Task to complete: Print every record below exactly as written.

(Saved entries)
###

(** X11. [_determine_element_type] never answers
    [checkbox]: an [input] tag is classified as input before the checkbox
    branch is reached.  Its answer is always a known type name. *)
Theorem checkbox_is_never_determined (tag_name selector : string) :
  _determine_element_type tag_name selector ≠ "checkbox"
  ∧ _determine_element_type tag_name selector ∈ element_type_names
  ∧ (PyStr.mem tag_name ["input"; "textarea"] = true →
     _determine_element_type tag_name selector = "input").
Proof.
  unfold _determine_element_type, element_type_names.
  destruct (PyStr.mem tag_name ["input"; "textarea"]) eqn:M.
  - split; [discriminate|]. split; [set_solver|reflexivity].
  - assert (Hi : String.eqb tag_name "input" = false).
    { unfold PyStr.mem in M. simpl in M. apply orb_false_iff in M. tauto. }
    rewrite Hi. cbn [andb].
    repeat match goal with
    | |- context [if ?c then _ else _] => destruct c
    end; (split; [discriminate|]); (split; [set_solver|discriminate]).
Qed.

(** The score pass. *)
Lemma rescore_fields hints item :
  c_element (rescore hints item) = c_element item
  ∧ c_type (rescore hints item) = c_type item
  ∧ c_selector (rescore hints item) = c_selector item.
Proof. unfold rescore. destruct (c_element item) eqn:E; simpl; auto. Qed.

Lemma rescore_score hints item :
  is_Some (c_element item) →
  ∃ bonus halved, c_score (rescore hints item) = adjusted bonus halved (c_score item).
Proof.
  intros [t Ht]. unfold rescore. rewrite Ht. cbv zeta beta. cbn [c_score].
  match goal with
  | |- context [if ?c then (?y * 0.5)%float else _] =>
      assert (Hy : ∃ b : bool,
                 y = if b then (c_score item + 0.2)%float else c_score item);
      [|destruct Hy as [b Hy]; exists b, c; unfold adjusted; rewrite Hy; reflexivity]
  end.
  repeat match goal with
  | |- ∃ b : bool, (if ?c then (if _ then _ else _) else _) = _ => destruct c
  | |- ∃ b : bool, (if ?c then (_ + 0.2)%float else _) = _ => exists c; reflexivity
  | |- ∃ b : bool, c_score item = _ => exists false; reflexivity
  end.
Qed.

Ltac score_cases H :=
  repeat (apply elem_of_cons in H as [->|H]); try (exfalso; inversion H; fail).

Lemma adjusted_capped bonus halved sc :
  sc ∈ generator_scores → capped (adjusted bonus halved sc).
Proof.
  intros H. unfold generator_scores in H.
  destruct bonus, halved; score_cases H; split; reflexivity.
Qed.

Module ScoreFacts.
Import Generator.


Lemma well_scored_cand t ty sel sc :
  sc ∈ generator_scores → well_scored (cand t ty sel sc).
Proof. intros H. split; [eexists; reflexivity | exact H]. Qed.

Lemma Forall_for_each {A B} (P : B → Prop) (l : list A) (body : A → list B) :
  (∀ a, Forall P (body a)) → Forall P (for_each l body).
Proof.
  intros H. unfold for_each. induction l as [|a l IH]; simpl; [constructor|].
  apply Forall_app. split; [apply H | exact IH].
Qed.

Ltac scores :=
  repeat first
    [ apply Forall_nil_2
    | apply Forall_app; split
    | apply Forall_for_each; intros ?
    | apply Forall_cons; split;
        [apply well_scored_cand; unfold generator_scores; set_solver|]
    | match goal with
      | |- Forall _ (if ?c then _ else _) => destruct c
      | |- Forall _ (match ?c with _ => _ end) => destruct c
      | |- Forall _ [cand _ _ _ (if ?c then _ else _)] => destruct c
      end ].

Lemma text_based_scored soup hints :
  Forall well_scored (_find_text_based_elements soup hints).
Proof. unfold _find_text_based_elements, text_candidate. scores. Qed.

Lemma attribute_based_scored soup hints :
  Forall well_scored (_find_attribute_based_elements soup hints).
Proof. unfold _find_attribute_based_elements. scores. Qed.

Lemma form_scored soup hints :
  Forall well_scored (_find_form_elements soup hints).
Proof.
  unfold _find_form_elements, form_input_candidates, form_button_candidates. scores.
Qed.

###

Answer section:
(** X11. [_determine_element_type] never answers
    [checkbox]: an [input] tag is classified as input before the checkbox
    branch is reached.  Its answer is always a known type name. *)
Theorem checkbox_is_never_determined (tag_name selector : string) :
  _determine_element_type tag_name selector ≠ "checkbox"
  ∧ _determine_element_type tag_name selector ∈ element_type_names
  ∧ (PyStr.mem tag_name ["input"; "textarea"] = true →
     _determine_element_type tag_name selector = "input").
Proof.
  unfold _determine_element_type, element_type_names.
  destruct (PyStr.mem tag_name ["input"; "textarea"]) eqn:M.
  - split; [discriminate|]. split; [set_solver|reflexivity].
  - assert (Hi : String.eqb tag_name "input" = false).
    { unfold PyStr.mem in M. simpl in M. apply orb_false_iff in M. tauto. }
    rewrite Hi. cbn [andb].
    repeat match goal with
    | |- context [if ?c then _ else _] => destruct c
    end; (split; [discriminate|]); (split; [set_solver|discriminate]).
Qed.

(** The score pass. *)
Lemma rescore_fields hints item :
  c_element (rescore hints item) = c_element item
  ∧ c_type (rescore hints item) = c_type item
  ∧ c_selector (rescore hints item) = c_selector item.
Proof. unfold rescore. destruct (c_element item) eqn:E; simpl; auto. Qed.

Lemma rescore_score hints item :
  is_Some (c_element item) →
  ∃ bonus halved, c_score (rescore hints item) = adjusted bonus halved (c_score item).
Proof.
  intros [t Ht]. unfold rescore. rewrite Ht. cbv zeta beta. cbn [c_score].
  match goal with
  | |- context [if ?c then (?y * 0.5)%float else _] =>
      assert (Hy : ∃ b : bool,
                 y = if b then (c_score item + 0.2)%float else c_score item);
      [|destruct Hy as [b Hy]; exists b, c; unfold adjusted; rewrite Hy; reflexivity]
  end.
  repeat match goal with
  | |- ∃ b : bool, (if ?c then (if _ then _ else _) else _) = _ => destruct c
  | |- ∃ b : bool, (if ?c then (_ + 0.2)%float else _) = _ => exists c; reflexivity
  | |- ∃ b : bool, c_score item = _ => exists false; reflexivity
  end.
Qed.

Ltac score_cases H :=
  repeat (apply elem_of_cons in H as [->|H]); try (exfalso; inversion H; fail).

Lemma adjusted_capped bonus halved sc :
  sc ∈ generator_scores → capped (adjusted bonus halved sc).
Proof.
  intros H. unfold generator_scores in H.
  destruct bonus, halved; score_cases H; split; reflexivity.
Qed.

Module ScoreFacts.
Import Generator.


Lemma well_scored_cand t ty sel sc :
  sc ∈ generator_scores → well_scored (cand t ty sel sc).
Proof. intros H. split; [eexists; reflexivity | exact H]. Qed.

Lemma Forall_for_each {A B} (P : B → Prop) (l : list A) (body : A → list B) :
  (∀ a, Forall P (body a)) → Forall P (for_each l body).
Proof.
  intros H. unfold for_each. induction l as [|a l IH]; simpl; [constructor|].
  apply Forall_app. split; [apply H | exact IH].
Qed.

Ltac scores :=
  repeat first
    [ apply Forall_nil_2
    | apply Forall_app; split
    | apply Forall_for_each; intros ?
    | apply Forall_cons; split;
        [apply well_scored_cand; unfold generator_scores; set_solver|]
    | match goal with
      | |- Forall _ (if ?c then _ else _) => destruct c
      | |- Forall _ (match ?c with _ => _ end) => destruct c
      | |- Forall _ [cand _ _ _ (if ?c then _ else _)] => destruct c
      end ].

Lemma text_based_scored soup hints :
  Forall well_scored (_find_text_based_elements soup hints).
Proof. unfold _find_text_based_elements, text_candidate. scores. Qed.

Lemma attribute_based_scored soup hints :
  Forall well_scored (_find_attribute_based_elements soup hints).
Proof. unfold _find_attribute_based_elements. scores. Qed.

Lemma form_scored soup hints :
  Forall well_scored (_find_form_elements soup hints).
Proof.
  unfold _find_form_elements, form_input_candidates, form_button_candidates. scores.
Qed.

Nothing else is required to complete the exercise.